State University of New York (SUNY), NY.
Am Heart J. 2021 Sep;239:90-99. doi: 10.1016/j.ahj.2021.05.015. Epub 2021 May 27.
Arterial hypertension is a common and life-threatening condition and poses a large global health burden. Device-based treatments have been developed as adjunctive or alternative therapy, to be used with or without antihypertensive medication for treating uncontrolled hypertension. The safety and feasibility of chemical renal denervation (RDN) using the Peregrine Catheter and alcohol were demonstrated in a first-in-man and open-label clinical trials, prompting the initiation of the ongoing TARGET BP OFF-MED and TARGET BP I trials.
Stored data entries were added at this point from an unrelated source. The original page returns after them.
(** [incBalance] of NEO, with what it returns put in place. *)
Lemma neo_inc R d w h amount req :
  block_ok ic → neo_ok R d w → supply NeoT w - d + amount <= NEOTotalSupply →
  (accs w !! makeAccountKey h = None → amount ≠ 0) →
  let s := default zero_balance (accs w !! makeAccountKey h) in
  if (bool_decide (amount = 0) && below (nb_Balance s) req) || bool_decide (nb_Balance s + amount < 0)
  then neo_increaseBalance ic h (default [] (w_neo w !! makeAccountKey h)) amount req w = (Err "insufficient funds"%string, w)
  else ∃ b dist w1,
    neo_increaseBalance ic h (default [] (w_neo w !! makeAccountKey h)) amount req w = (Ok (b, dist), w1)
    ∧ account_change R d h b (new_record w s amount) w (put_neo h b w1) ∧ same_rest w w1
    ∧ (∀ x, dist = Some x → gd_To x = h ∧ earned (gd_Amount x)).
Proof.
  intros Hblk Hok Hsup Hnew s. destruct (stored_account R d w h Hok) as (Hdec & Hs & _ & Hat). fold s in Hdec, Hs, Hat.
  unfold neo_increaseBalance. rewrite run_lift, Hdec. fold (below (nb_Balance s) req).
  pose proof (ac_balance _ _ _ Hs) as Hrange. pose proof (no_reward _ _ _ Hok) as HR.
  assert ((bool_decide (amount < 0) && bool_decide (Z.abs (nb_Balance s) < Z.abs amount)) = bool_decide (nb_Balance s + amount < 0)) as ->.
  { destruct (decide (nb_Balance s + amount < 0)) as [Hn|Hn].
    - rewrite !bool_decide_eq_true_2 by lia. done.
    - rewrite (bool_decide_eq_false_2 (nb_Balance s + amount < 0)) by done. apply andb_false_iff.
      destruct (decide (amount < 0)); [right|left]; apply bool_decide_eq_false_2; lia. }
  rewrite (orb_comm (bool_decide (nb_Balance s + amount < 0))). destruct (_ || _) eqn:Hshort; [done|].
  apply orb_false_iff in Hshort as [_ Hnn%bool_decide_eq_false].
  destruct (distributeGas_ok ic R w s Hblk (neo_rewards _ _ _ Hok) Hs) as (g & Hg & Hgpos). rewrite (run_bind_ok _ _ _ _ _ Hg).
  destruct (touched_same ic w s) as [Htb Htv].
  destruct (move_votes R d w h amount Hok ltac:(fold s; lia) Hsup (touched ic w s) Htv) as (w1 & Hm & Hmoved). fold s in Hmoved.
  pose proof (after_ok R d w h amount Hblk Hok ltac:(fold s; lia) Hsup) as Hs'. fold s in Hs'.
  destruct (NEOBalance_roundtrip (after w s amount)) as (bs & Hbs & _ & Hrt); [by eapply account_stored|].
  assert (∀ x, match g with Some g => Some (mkDist h g) | None => None end = Some x → gd_To x = h ∧ earned (gd_Amount x)) as Hd.
  { intros x. destruct g as [g|]; [|done]. intros [= <-]. split; [done|by apply Hgpos]. }
  destruct (decide (amount = 0)) as [Ha|Ha].
  - rewrite (bool_decide_eq_true_2 (amount = 0)) by done.
    assert (after w s amount = touched ic w s) as Hst by (unfold after; rewrite Ha, Z.add_0_r, <- Htb; by destruct (touched ic w s)).
    rewrite <- Hst, run_lift, Hbs. eexists (Some bs), _, w. split; [done|]. split; [|by split].
    assert (nb_Balance s + amount ≠ 0) as Hne.
    { destruct (accs w !! makeAccountKey h) as [s0|] eqn:Hs0; [|by specialize (Hnew eq_refl)].
      destruct (accs_elem _ _ _ _ _ Hok Hs0). unfold s. cbn. lia. }
    pose proof (put_new_record R d w w h amount bs Hok ltac:(fold s; lia) Hs' Hrt) as Hput. fold s in Hput. rewrite (bool_decide_eq_false_2 _ Hne) in Hput.
    apply Hput. eapply moved_ext; [..|apply moved_none, (neo_cands_ok _ _ _ Hok)]; [intros j; rewrite Ha; by destruct (bool_decide (voted s = Some j))|].
    rewrite Ha. by destruct (nb_VoteTo s).
  - rewrite (bool_decide_eq_false_2 (amount = 0)) by done. rewrite run_bind in Hm. rewrite run_bind.
    destruct (ModifyAccountVotes (touched ic w s) amount false w) as [[[]| |] w2]; [|done..]. rewrite run_bind, Hm. cbn [nb_Balance].
    rewrite Htb. fold (after w s amount). eexists (if bool_decide (nb_Balance s + amount = 0) then None else Some bs), _, w1. split.
    { change (nb_Balance (after w s amount)) with (nb_Balance s + amount). destruct (decide (nb_Balance s + amount = 0)) as [Hz|Hz].
      - by rewrite (bool_decide_eq_false_2 (_ ≠ 0)), (bool_decide_eq_true_2 (_ = 0)) by (done || by intros E).
      - rewrite (bool_decide_eq_true_2 (_ ≠ 0)), (bool_decide_eq_false_2 (_ = 0)) by done. by rewrite run_lift, Hbs. }
    split; [by apply put_new_record; [..|fold s; lia|fold s| |fold s]|]. split; [exact (mv_rest _ _ _ _ Hmoved)|exact Hd].
Qed.
Lemma vote_effect_witness :
  match voteInternal (ex_ctx ex_a) ex_nh ex_a (Some ex_point) ex_registered with
  | (Ok g, w') => votes_of w' (PublicKey_Bytes ex_point) = NEOTotalSupply ∧ g = Some 250000000
  | _ => False
  end.
Proof.
  assert (key_stored ex_point) as Hkey by (vm_compute; reflexivity).
  assert (∀ k, Some ex_point = Some k → key_stored k) as Hkeys by (intros k E; rewrite <- (Some_inj _ _ E); exact Hkey).
  assert (notes_full (ex_ctx ex_a) ex_registered = false) as Hfull by (vm_compute; reflexivity).
  pose proof (vote_effect (ex_ctx ex_a) ex_nh 0 ex_registered ex_a (Some ex_point) (ex_block ex_a) ex_registered_ok Hkeys Hfull) as Hv.
  assert ((voteInternal (ex_ctx ex_a) ex_nh ex_a (Some ex_point) ex_registered).1 = Ok (Some 250000000)) as Hr by (vm_compute; reflexivity).
  assert (votes_of ex_registered (PublicKey_Bytes ex_point) = 0 ∧ accs ex_registered !! makeAccountKey ex_a = Some ex_account) as [Hz Ha]
    by (vm_compute; by split).
  destruct (voteInternal _ _ _ _ _) as [[g|e|] w']; [|discriminate Hr|discriminate Hr]. cbn [fst] in Hr. injection Hr as ->.
  destruct Hv as (s & Hs & _ & _ & _ & _ & Hvotes & _). clear Hkey Hkeys Hfull. split; [|reflexivity]. rewrite Ha in Hs. injection Hs as <-.
  rewrite Hvotes, Hz. unfold for_key. cbn [ex_account nb_VoteTo nb_Balance fmap option_fmap option_map].
  rewrite bool_decide_eq_false_2, bool_decide_eq_true_2 by done. done.
Defined.

Lemma transfer_completes_witness :
  eventually (good (ex_ctx ex_a) 0 0 0 2) (done_with (ex_ctx ex_a) 0 0)
    (transferDeferrable (ex_ctx ex_a) (NEO (ex_ctx ex_a) ex_nh ex_gh) emptyHeap [ByteArray ex_a; ByteArray ex_b; Integer 10; Null]
      Returned ex_world).
Proof.
  apply (transfer_completes (ex_ctx ex_a) ex_nh ex_gh 0 0 (ex_block ex_a) ltac:(vm_compute; discriminate)
    NeoT _ _ _ ex_a ex_b 10 Null ex_ledger_ok).
  - intros h b. cbn [ex_world w_contracts]. by intros [_ <-]%lookup_singleton_Some.
  - intros _ _. cbn. unfold MaxNotificationCount. lia.
  - vm_compute. reflexivity.
  - vm_compute. split; discriminate.
  - vm_compute. split; [discriminate|reflexivity].
  - vm_compute. reflexivity.
Defined.
End example.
The TARGET BP trials are randomized, blinded, sham-controlled trials designed to assess the safety and efficacy of alcohol-mediated RDN for the treatment of uncontrolled hypertension in the absence of antihypertensive medications (TARGET BP OFF-MED) or in addition to prescribed antihypertensive medications (TARGET BP I). Subjects with confirmed uncontrolled hypertension and suitable renal artery anatomy are randomized (1:1) to receive either RDN using the Peregrine Kit with alcohol (0.6 mL per renal artery) infused through the Peregrine Catheter or diagnostic renal angiography only (sham procedure). TARGET BP OFF-MED completed enrollment and randomized 96 subjects. TARGET BP I will randomize approximately 300 subjects and will transition to an open-label safety cohort of approximately 300 subjects receiving RDN once the primary efficacy endpoint of the Randomized Controlled Trial (RCT) cohort has been met. Primary endpoints are change in mean 24-hour ambulatory systolic blood pressure from baseline to 8 weeks (TARGET BP OFF-MED) and 3 months (TARGET BP I) post-procedure.
The TARGET BP trials are the first large-scale, international, randomized trials aimed to investigate the safety and BP lowering efficacy of a novel RDN method, with perivascular alcohol delivery using the Peregrine Kit.
动脉高血压是一种常见的、危及生命的疾病,给全球健康带来了沉重负担。已开发出基于器械的治疗方法,作为辅助或替代疗法,与降压药物联合或不联合用于治疗未控制的高血压。使用 Peregrine 导管和酒精进行化学肾去神经(RDN)的安全性和可行性已在首次人体和开放标签临床试验中得到证实,这促使正在进行的 TARGET BP OFF-MED 和 TARGET BP I 试验启动。
TARGET BP 试验是随机、双盲、假对照试验,旨在评估酒精介导的 RDN 治疗无降压药物(TARGET BP OFF-MED)或联合降压药物(TARGET BP I)治疗未控制高血压的安全性和疗效。确认患有未控制高血压且适合肾动脉解剖结构的患者被随机(1:1)分配接受 Peregrine 套件中的 RDN 治疗,酒精(每根肾动脉 0.6 毫升)通过 Peregrine 导管输注,或仅接受诊断性肾血管造影(假手术)。TARGET BP OFF-MED 完成了入组并随机分配了 96 名患者。TARGET BP I 将随机分配约 300 名患者,一旦随机对照试验(RCT)队列的主要疗效终点达到,将过渡到约 300 名接受 RDN 治疗的开放标签安全性队列。主要终点是从基线到 8 周(TARGET BP OFF-MED)和 3 个月(TARGET BP I)后 24 小时动态收缩压的平均变化。
TARGET BP 试验是首次大规模、国际性、随机试验,旨在研究使用 Peregrine 套件进行血管周围酒精输送的新型 RDN 方法的安全性和降压疗效。